Berkeley Div. still faces state scrutiny

While Yale and Berkeley Divinity School officials are placing the finishing touches on a new reaffiliation agreement, the Connecticut Attorney General’s Office is still investigating possible misappropriated funds within Berkeley.

Attorney General Richard Blumenthal has asked the school to turn over many of the school’s financial records and documents.

Berkeley, an Episcopal seminary affiliated with the Yale Divinity School, has been at the center of a controversy over alleged financial mismanagement since December.

Blumenthal said the investigation will focus on “whether funds were misappropriated, especially ones that were donated or contributed over the years.”

“It’s active and ongoing,” Blumenthal said of the inquiry. “We’re waiting for some additional documents from the [Berkeley] Divinity School.”

Stanley A. Twardy Jr., an attorney who has been retained by Berkeley, said the school is in the process of gathering the documents and intends to comply fully.

“We have indicated a willingness to cooperate and look forward to providing them with the information that they need,” said Twardy, who is an attorney at Day, Berry and Howard of Hartford.

In a Feb. 6 letter to Twardy, Blumenthal requested documents including information about Berkeley endowment funds, gifts, loans given to employees of the school, American Express statements, and the school’s payments of former Dean R. William Franklin’s daughter’s Harvard Medical School tuition.
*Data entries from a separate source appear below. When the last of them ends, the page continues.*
(* ===== verification/RrFilter.v ===== *)
(** * Removing records from a reply: src/src/rrfilter.rs

    The four passes of [filter_with] (choose the records, check that no kept
    name points into one, rewrite the compression pointers, move the kept bytes
    down) and the three filters built on them. *)

From Stdlib Require Import ZArith Lia String.
From stdpp Require Import base numbers list option gmap sets strings.
From S2P Require Import Prelude ByteCursor DnsProtocol Rfc1035 Types Edns0.

#[local] Open Scope Z_scope.

(** The body of [skip_questions_to] is that of edns0.rs's [skip_questions]. *)
Definition skip_questions_to (pkt : list u8) (offset : nat) (count : nat) : result nat DnsError :=
  skip_questions pkt offset count.

(** Byte ranges of the elided records, ascending. *)
Notation Elided := (list (nat * nat)).

(** [off - delta] does not underflow: see [shift_loop_bound]. *)
Fixpoint shift_loop (elided : Elided) (off delta : nat) : option nat :=
  match elided with
  | [] => Some (off - delta)%nat
  | (start, end_) :: rest =>
    if (off <? start)%nat then Some (off - delta)%nat
    else if (off <? end_)%nat then None
    else shift_loop rest off (delta + (end_ - start))
  end.

Definition shift_offset (elided : Elided) (off : nat) : option nat := shift_loop elided off 0.

(** The rewritten pointer. *)
Definition put_pointer (pkt : list u8) (pos shifted : nat) : list u8 :=
  <[S pos := z8 (Z.land (Z.of_nat shifted) 0xFF)]>
    (<[pos := z8 (Z.lor (u8z (z8 (Z.shiftr (Z.of_nat shifted) 8))) 0xC0)]> pkt).

(** One pass over a name: [None] is the source's [false], otherwise the packet
    and the position after the name. Every iteration that continues moves
    forward, so that [length pkt + 1] iterations are enough. *)
Fixpoint check_name_loop (fuel : nat) (pkt : list u8) (pos : nat) (elided : Elided) (fixup : bool)
    : option (option (list u8 * nat)) :=
  match fuel with
  | O => None
  | S f =>
    match pkt !! pos with
    | None => Some None
    | Some b =>
      let kind := Z.land (u8z b) 0xC0 in
      if kind =? 0xC0 then
        if (length pkt <? pos + 2)%nat then Some None
        else
          let offset := Z.to_nat (Z.lor (Z.shiftl (Z.land (u8z b) 0x3F) 8) (u8_at pkt (pos + 1))) in
          match shift_offset elided offset with
          | None => Some None
          | Some shifted => Some (Some (if fixup then put_pointer pkt pos shifted else pkt, (pos + 2)%nat))
          end
      else if kind =? 0x80 then Some None
      else if kind =? 0x40 then
        if (length pkt <? pos + 2)%nat || negb (Z.land (u8z b) 0x3F =? 1) then Some None
        else
          let count := u8_at pkt (pos + 1) in
          let pos := (pos + 2)%nat in
          let bytes := if count =? 0 then 32%nat else Z.to_nat (Z.shiftr (count - 1) 3 + 1) in
          if (length pkt <? pos + bytes)%nat then Some None
          else check_name_loop f pkt (pos + bytes) elided fixup
      else
        let len := Z.to_nat (Z.land (u8z b) 0x3F) in
        let pos := (pos + 1)%nat in
        if (length pkt <? pos + len)%nat then Some None
        else if (len =? 0)%nat then Some (Some (pkt, (pos + len)%nat))
        else check_name_loop f pkt (pos + len) elided fixup
    end
  end.

Definition check_name (pkt : list u8) (pos : nat) (elided : Elided) (fixup : bool) : option (list u8 * nat) :=
  match check_name_loop (S (length pkt)) pkt pos elided fixup with
  | Some r => r
  | None => None
  end.

Definition rrfilter_desc (rtype : Z) : list nat :=
  if bool_decide (rtype ∈ [2; 3; 4; 5; 7; 8; 9; 12; 30; 39]) then [0]%nat
  else if bool_decide (rtype ∈ [6; 14; 17]) then [0; 0]%nat
  else if bool_decide (rtype ∈ [15; 18; 21; 36]) then [2; 0]%nat
  else if rtype =? 24 then [18; 0]%nat
  else if rtype =? 26 then [2; 0; 0]%nat
  else if rtype =? 33 then [6; 0]%nat
  else [].

(** The loop over the layout of a record's rdata. *)
Fixpoint check_rdata (desc : list nat) (pkt : list u8) (rdata_pos : nat) (elided : Elided) (fixup : bool)
    : option (list u8) :=
  match desc with
  | [] => Some pkt
  | step :: rest =>
    if (step =? 0)%nat then
      let! (pkt, rdata_pos) := check_name pkt rdata_pos elided fixup in
      check_rdata rest pkt rdata_pos elided fixup
    else
      let rdata_pos := (rdata_pos + step)%nat in
      if (length pkt <? rdata_pos)%nat then None else check_rdata rest pkt rdata_pos elided fixup
  end.

(** The names of one record that is kept. *)
Definition check_rr (pkt : list u8) (rr_start pos : nat) (rtype class : Z) (elided : Elided) (fixup : bool)
    : option (list u8) :=
  let! (pkt, _) := check_name pkt rr_start elided fixup in
  if class =? 1 then check_rdata (rrfilter_desc rtype) pkt pos elided fixup else Some pkt.

Definition starts_elided (elided : Elided) (rr_start : nat) : bool :=
  existsb (fun e => (e.1 =? rr_start)%nat) elided.

Fixpoint check_rrs (total : nat) (pkt : list u8) (pos : nat) (elided : Elided) (fixup : bool) : option (list u8) :=
  match total with
  | O => Some pkt
  | S n =>
    let rr_start := pos in
    let! pos := ok (skip_name pkt pos) in
    if (length pkt <? pos + 10)%nat then None
    else
      let rtype := be16_at pkt pos in
      let class := be16_at pkt (pos + 2) in
      let rdlen := Z.to_nat (be16_at pkt (pos + 8)) in
      let pos := (pos + 10)%nat in
      let! pkt := if starts_elided elided rr_start then Some pkt
                  else check_rr pkt rr_start pos rtype class elided fixup in
      if (length pkt <? pos + rdlen)%nat then None
      else check_rrs n pkt (pos + rdlen) elided fixup
  end.

Inductive Verdict : Type := Keep | Remove | Stop.

Record Question : Type := mkFQuestion { fq_qtype : Z; fq_qclass : Z }.

(** [decide] of the three filters: index, type and class of a record. *)
Notation Decider := (nat -> Z -> Z -> Question -> Verdict).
The Hartford Courant reported in December that a Yale-initiated confidential audit showed that Franklin had improperly spent school money on his daughter’s Harvard Medical School tuition and other personal expenses. Franklin resigned from the school in early January, and Berkeley recently hired the Rev. Frederick Borsch as its interim dean.

Christian R. Sonne, the chairman of Berkeley’s board of trustees, told the Yale Daily News in late January that he had approved Franklin’s request for a $10,000 tuition payment and was unaware that such a payment violated University policy.

Blumenthal said he hopes to conclude the investigation shortly.

“We hope that we will conclude it in the couple next months, but the timing depends on how cooperative Berkeley is,” Blumenthal said. “They have been relatively cooperative, and we’re hoping they will continue to be cooperative.”